# Task description
Give back exactly the lines of the data below, starting with the line that has "Inductive Op := IF" and going on through the line that has "(** A [QVariant]".

# Records for this exercise

(** * The Oberon+ front-end data model (ObxAst.h) and the ObsFiles binding

    A shallow embedding of the abstract syntax graph declared in
    [ObxAst.h] (namespace [Obx]) and of the file-buffer primitives of the
    Oberon System runtime ([ObsFiles_*]).

    Conventions.
    - A C++ enumeration is an inductive type together with [code] (the
      enumerator's integer value) and [of_code] (its partial inverse);
      a field that stores a tag in a [quint8] or a bit field is a [Z].
    - An object that other objects point to through a raw pointer
      ([Named*], [NoRef<Named>]) carries its address ([ptr]); a pointer is
      that address, the null pointer is [None].
    - Owning links ([Ref<T>] children) are sub-terms. *)

From Stdlib Require Import ZArith List Bool Lia.
From stdpp Require Import gmap strings list fin_maps.

Local Open Scope Z_scope.
Set Warnings "-register-all".

(** Storing [v] into an unsigned bit field (or unsigned integer) of [w] bits. *)
Definition wrap (w v : Z) : Z := v mod 2 ^ w.

(** The address of an object; [option ptr] is a nullable raw pointer. *)
Definition ptr := positive.

Module Obx.

(** ** Enumerations of ObxAst.h *)

(** [Thing::Tag]. *)
Module Thing.
Inductive Tag :=
| T_Thing | T_Module | T_Import | T_Pointer | T_Record | T_BaseType | T_Array
| T_ProcType | T_NamedType | T_ArgExpr | T_Literal | T_SetExpr | T_IdentLeaf
| T_UnExpr | T_IdentSel | T_BinExpr | T_Field | T_Const | T_BuiltIn
| T_Parameter | T_Return | T_Procedure | T_Variable | T_LocalVar | T_QualiType
| T_Call | T_Assign | T_IfLoop | T_ForLoop | T_CaseStmt | T_Scope
| T_Enumeration | T_GenericName | T_Exit | T_MAX.
End Thing.

(** The anonymous enumeration of [struct BaseType]. *)
Module BaseType.
Inductive Kind :=
| ANY | NIL | STRING | WSTRING | BOOLEAN | CHAR | WCHAR | BYTE | SHORTINT
| INTEGER | LONGINT | REAL | LONGREAL | SET.

Definition code (k : Kind) : Z :=
  match k with
  | ANY => 0 | NIL => 1 | STRING => 2 | WSTRING => 3 | BOOLEAN => 4
  | CHAR => 5 | WCHAR => 6 | BYTE => 7 | SHORTINT => 8 | INTEGER => 9
  | LONGINT => 10 | REAL => 11 | LONGREAL => 12 | SET => 13
  end.

Definition of_code (c : Z) : option Kind :=
  match c with
  | 0 => Some ANY | 1 => Some NIL | 2 => Some STRING | 3 => Some WSTRING
  | 4 => Some BOOLEAN | 5 => Some CHAR | 6 => Some WCHAR | 7 => Some BYTE
  | 8 => Some SHORTINT | 9 => Some INTEGER | 10 => Some LONGINT
  | 11 => Some REAL | 12 => Some LONGREAL | 13 => Some SET
  | _ => None
  end.

(** Width of the bit field [Type::d_type] ("used by BaseType"). *)
Definition d_type_bits : Z := 4.
End BaseType.

(** [Named::Visibility]. *)
Inductive Visibility := NotApplicable | Private | ReadWrite | ReadOnly.

Definition Visibility_code (v : Visibility) : Z :=
  match v with NotApplicable => 0 | Private => 1 | ReadWrite => 2 | ReadOnly => 3 end.

(** [IdentRole]. *)
Inductive IdentRole :=
| NoRole | DeclRole | LhsRole | VarRole | RhsRole | SuperRole | SubRole
| CallRole | ImportRole | ThisRole | MethRole | StringRole.

(** [struct Literal]: value kinds and the set representation. *)
Module Literal.
Definition SET_BIT_LEN : Z := 32.

Inductive ValueType :=
| Invalid | Integer | Real | Boolean | String | Bytes | Char | Nil | Set_.

Definition code (t : ValueType) : Z :=
  match t with
  | Invalid => 0 | Integer => 1 | Real => 2 | Boolean => 3 | String => 4
  | Bytes => 5 | Char => 6 | Nil => 7 | Set_ => 8
  end.

Definition of_code (c : Z) : option ValueType :=
  match c with
  | 0 => Some Invalid | 1 => Some Integer | 2 => Some Real | 3 => Some Boolean
  | 4 => Some String | 5 => Some Bytes | 6 => Some Char | 7 => Some Nil
  | 8 => Some Set_ | _ => None
  end.

(** [typedef std::bitset<SET_BIT_LEN> SET]: a bitset of [SET_BIT_LEN] bits
    is the number whose binary digits are its bits, so a value of the type
    is a [Z] in the range [0 .. 2^SET_BIT_LEN - 1]. *)
Definition SET := Z.

Definition is_SET (s : SET) : Prop := 0 <= s < 2 ^ SET_BIT_LEN.

(** [std::bitset::test(pos)] and [set(pos)]: both throw [std::out_of_range]
    ([None]) when [pos] is not a valid bit position (positions are [size_t],
    so never negative). *)
Definition test (s : SET) (pos : Z) : option bool :=
  if (0 <=? pos) && (pos <? SET_BIT_LEN) then Some (Z.testbit s pos) else None.

Definition set (s : SET) (pos : Z) : option SET :=
  if (0 <=? pos) && (pos <? SET_BIT_LEN) then Some (Z.lor s (Z.shiftl 1 pos)) else None.

(** The default-constructed bitset: all bits zero. *)
Definition empty : SET := 0.

(** Membership of an element in the set a [SET] value denotes. *)
Definition elem (i : Z) (s : SET) : bool := Z.testbit s i.
End Literal.

(** [UnExpr::Op]. *)
Module UnExpr.
Inductive Op := Invalid | NEG | NOT | DEREF | ADDROF | CAST | SEL | CALL | IDX.

Definition code (o : Op) : Z :=
  match o with
  | Invalid => 0 | NEG => 1 | NOT => 2 | DEREF => 3 | ADDROF => 4
  | CAST => 5 | SEL => 6 | CALL => 7 | IDX => 8
  end.

Definition of_code (c : Z) : option Op :=
  match c with
  | 0 => Some Invalid | 1 => Some NEG | 2 => Some NOT | 3 => Some DEREF
  | 4 => Some ADDROF | 5 => Some CAST | 6 => Some SEL | 7 => Some CALL
  | 8 => Some IDX | _ => None
  end.
End UnExpr.

(** [BinExpr::Op]. *)
Module BinExpr.
Inductive Op :=
| Invalid | Range
| EQ | NEQ | LT | LEQ | GT | GEQ | IN | IS
| ADD | SUB | OR
| MUL | FDIV | DIV | MOD | AND.

Definition code (o : Op) : Z :=
  match o with
  | Invalid => 0 | Range => 1
  | EQ => 2 | NEQ => 3 | LT => 4 | LEQ => 5 | GT => 6 | GEQ => 7 | IN => 8 | IS => 9
  | ADD => 10 | SUB => 11 | OR => 12
  | MUL => 13 | FDIV => 14 | DIV => 15 | MOD => 16 | AND => 17
  end.

Definition of_code (c : Z) : option Op :=
  match c with
  | 0 => Some Invalid | 1 => Some Range
  | 2 => Some EQ | 3 => Some NEQ | 4 => Some LT | 5 => Some LEQ
  | 6 => Some GT | 7 => Some GEQ | 8 => Some IN | 9 => Some IS
  | 10 => Some ADD | 11 => Some SUB | 12 => Some OR
  | 13 => Some MUL | 14 => Some FDIV | 15 => Some DIV | 16 => Some MOD
  | 17 => Some AND
  | _ => None
  end.

(** Every enumerator, in declaration order. *)
Definition enumerators : list Op :=
  [Invalid; Range; EQ; NEQ; LT; LEQ; GT; GEQ; IN; IS; ADD; SUB; OR;
   MUL; FDIV; DIV; MOD; AND].
End BinExpr.

(** The anonymous enumeration of [struct IfLoop]. *)
Module IfLoop.
Inductive Op := IF | WHILE | REPEAT | WITH | LOOP.

Definition code (o : Op) : Z :=
  match o with IF => 0 | WHILE => 1 | REPEAT => 2 | WITH => 3 | LOOP => 4 end.

Definition of_code (c : Z) : option Op :=
  match c with
  | 0 => Some IF | 1 => Some WHILE | 2 => Some REPEAT | 3 => Some WITH
  | 4 => Some LOOP | _ => None
  end.
End IfLoop.

(** A [QVariant] as the AST uses it: the value of a literal or constant.
    [VNone] is the invalid (default-constructed) variant; a real number is
    kept as the bit pattern of its [double]. *)
Inductive Value :=
| VNone
| VInt (z : Z)
| VReal (bits : Z)
| VBool (b : bool)
| VStr (s : string)
| VBytes (b : list Z)
| VChar (c : Z)
| VNil
| VSet (s : Literal.SET).

(** ** The object graph *)

(** [struct Scope], the members it adds to [Named]: the name-keyed lookup
    [d_names] (a [QHash] from interned names to [Named*]) and the insertion
    list [d_order].  The entities of a scope live in the store ([Heap]
    below) and a scope lists their addresses: the same object is reached
    from [d_names], from [d_order], from identifier uses and from the
    [d_scope] of its own entities.  [d_body] is kept beside the store
    ([FrontEnd.Code] below); [d_helper] and [d_end] are not modelled. *)
Record Scope := mkScope {
  d_names : gmap string ptr;
  d_order : list ptr
}.

(** What each subclass of [Named] adds to it.  Of [Procedure] and [Module]
    only the [Scope] part is kept ([d_receiverRec], [d_super], [d_subs],
    [d_metaParams], [d_imp]; [d_imports], [d_file], [d_fullName] and the
    flags are not read by anything modelled here). *)
Inductive NamedKind :=
| KGenericName
| KField (d_specialization : bool)
| KVariable
| KLocalVar
| KParameter (d_var d_const d_receiver : bool)
| KConst (d_val : Value) (d_vtype : Z)
| KImport (d_path : list string) (d_mod : option ptr)
| KBuiltIn (d_func : Z)
| KScope (s : Scope)
| KProcedure (s : Scope)
| KModule (s : Scope)
| KNamedType (s : Scope).

(** Types, expressions and named entities.  Each constructor lists the
    data members of the struct it stands for, those of the base classes
    first: [Type::d_ident] is the address of the identifier that declares
    the type (null for an anonymous type), and [mkNamed] starts with the
    entity's own address.  Left out: of every node [d_loc]; of [Type]
    the flags [d_visited], [d_unsafe], [d_union] and [d_flag]; of
    [Record] the back links [d_baseRec], [d_subRecs], [d_binding] and the
    index [d_names], which are derived from the owned members; of
    [QualiType] the generic actuals [d_metaActuals]; of [Named] the
    bytecode generator's helpers and [d_synthetic]. *)
Inductive Type_ :=
| TBaseType (d_ident : option ptr) (d_type : Z)
| TPointer (d_ident : option ptr) (d_to : option Type_)
| TArray (d_ident : option ptr) (d_len : Z) (d_lenExpr : option Expression)
    (d_type : option Type_)
| TRecord (d_ident : option ptr) (d_base : option Type_)
    (d_fields : list Named) (d_methods : list Named)
| TProcType (d_ident : option ptr) (d_return : option Type_)
    (d_formals : list Named)
| TQualiType (d_ident : option ptr) (d_quali : option Expression)
    (d_selfRef : bool)
| TEnumeration (d_ident : option ptr) (d_items : list Named)
with Expression :=
| ELiteral (d_type : option Type_) (d_val : Value) (d_vtype : Z) (d_strLen : Z)
| ESetExpr (d_type : option Type_) (d_parts : list Expression)
| EIdentLeaf (d_type : option Type_) (d_ident : option ptr) (d_name : string)
    (d_role : IdentRole) (d_mod : option ptr)
| EUnExpr (d_type : option Type_) (d_op : Z) (d_sub : option Expression)
| EIdentSel (d_type : option Type_) (d_sub : option Expression)
    (d_ident : option ptr) (d_name : string) (d_role : IdentRole)
| EArgExpr (d_type : option Type_) (d_op : Z) (d_sub : option Expression)
    (d_args : list Expression)
| EBinExpr (d_type : option Type_) (d_op : Z) (d_lhs d_rhs : option Expression)
with Named :=
| mkNamed (addr : ptr) (d_name : string) (d_type : option Type_)
    (d_scope : option ptr) (d_visibility : Z) (d_hasErrors : bool)
    (kind : NamedKind).

(** [StatSeq] is a list of statements. *)
Inductive Statement :=
| SCall (d_what : option Expression)
| SReturn (d_what : option Expression)
| SExit
| SAssign (d_lhs d_rhs : option Expression)
| SIfLoop (d_op : Z) (d_if : list Expression) (d_then : list (list Statement))
    (d_else : list Statement)
| SForLoop (d_id d_from d_to d_by : option Expression) (d_byVal : Value)
    (d_do : list Statement)
| SCaseStmt (d_exp : option Expression)
    (d_cases : list (list Expression * list Statement))
    (d_else : list Statement) (d_typeCase : bool).

Definition StatSeq := list Statement.

(** The store of the entities that scopes own, by address. *)
Abbreviation Heap := (gmap ptr Named).

(** *** Members of [Named] *)

Definition Named_addr (n : Named) : ptr :=
  match n with mkNamed a _ _ _ _ _ _ => a end.

Definition Named_name (n : Named) : string :=
  match n with mkNamed _ s _ _ _ _ _ => s end.

Definition Named_type (n : Named) : option Type_ :=
  match n with mkNamed _ _ t _ _ _ _ => t end.

Definition Named_scope (n : Named) : option ptr :=
  match n with mkNamed _ _ _ s _ _ _ => s end.

Definition Named_visibility (n : Named) : Z :=
  match n with mkNamed _ _ _ _ v _ _ => v end.

Definition Named_hasErrors (n : Named) : bool :=
  match n with mkNamed _ _ _ _ _ e _ => e end.

Definition Named_kind (n : Named) : NamedKind :=
  match n with mkNamed _ _ _ _ _ _ k => k end.

(** [Thing::getTag] as each subclass of [Named] overrides it. *)
Definition Named_getTag (n : Named) : Thing.Tag :=
  match Named_kind n with
  | KGenericName => Thing.T_GenericName
  | KField _ => Thing.T_Field
  | KVariable => Thing.T_Variable
  | KLocalVar => Thing.T_LocalVar
  | KParameter _ _ _ => Thing.T_Parameter
  | KConst _ _ => Thing.T_Const
  | KImport _ _ => Thing.T_Import
  | KBuiltIn _ => Thing.T_BuiltIn
  | KScope _ => Thing.T_Scope
  | KProcedure _ => Thing.T_Procedure
  | KModule _ => Thing.T_Module
  | KNamedType _ => Thing.T_NamedType
  end.


(** The [Scope] part of an entity that is a scope. *)
Definition Named_asScope (n : Named) : option Scope :=
  match Named_kind n with
  | KScope s | KProcedure s | KModule s | KNamedType s => Some s
  | _ => None
  end.

(** [virtual bool Named::isVarParam() const { return false; }], overridden
    only by [Parameter]: [return ( d_var || d_const );]. *)
Definition isVarParam (n : Named) : bool :=
  match Named_kind n with
  | KParameter d_var d_const d_receiver => d_var || d_const
  | _ => false
  end.

(** [Named::isPublic]. *)
Definition isPublic (n : Named) : bool :=
  (Named_visibility n =? Visibility_code ReadWrite)
  || (Named_visibility n =? Visibility_code ReadOnly).

(** The constructor [Named(n, t, s)]: every flag cleared, visibility
    [NotApplicable]. *)
Definition new_Named (a : ptr) (n : string) (t : option Type_)
    (s : option ptr) (k : NamedKind) : Named :=
  mkNamed a n t s (Visibility_code NotApplicable) false k.

Arguments new_Named a%_positive n%_string t s k.

(** [Parameter()]: [d_var(false), d_const(false), d_receiver(false)]. *)
Definition new_Parameter (a : ptr) : Named :=
  new_Named a "" None None (KParameter false false false).

(** *** Members of [Type] *)

(** [BaseType(quint8 t = NIL) { d_type = t; }]: the tag goes into a bit
    field of four bits. *)
Definition new_BaseType (t : Z) : Type_ :=
  TBaseType None (wrap BaseType.d_type_bits t).


(** The kind a [BaseType] node's tag stands for. *)
Definition BaseType_kind (t : Type_) : option BaseType.Kind :=
  match t with
  | TBaseType _ d_type => BaseType.of_code d_type
  | _ => None
  end.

# Response to the task
Inductive Op := IF | WHILE | REPEAT | WITH | LOOP.

Definition code (o : Op) : Z :=
  match o with IF => 0 | WHILE => 1 | REPEAT => 2 | WITH => 3 | LOOP => 4 end.

Definition of_code (c : Z) : option Op :=
  match c with
  | 0 => Some IF | 1 => Some WHILE | 2 => Some REPEAT | 3 => Some WITH
  | 4 => Some LOOP | _ => None
  end.
End IfLoop.

(** A [QVariant] as the AST uses it: the value of a literal or constant.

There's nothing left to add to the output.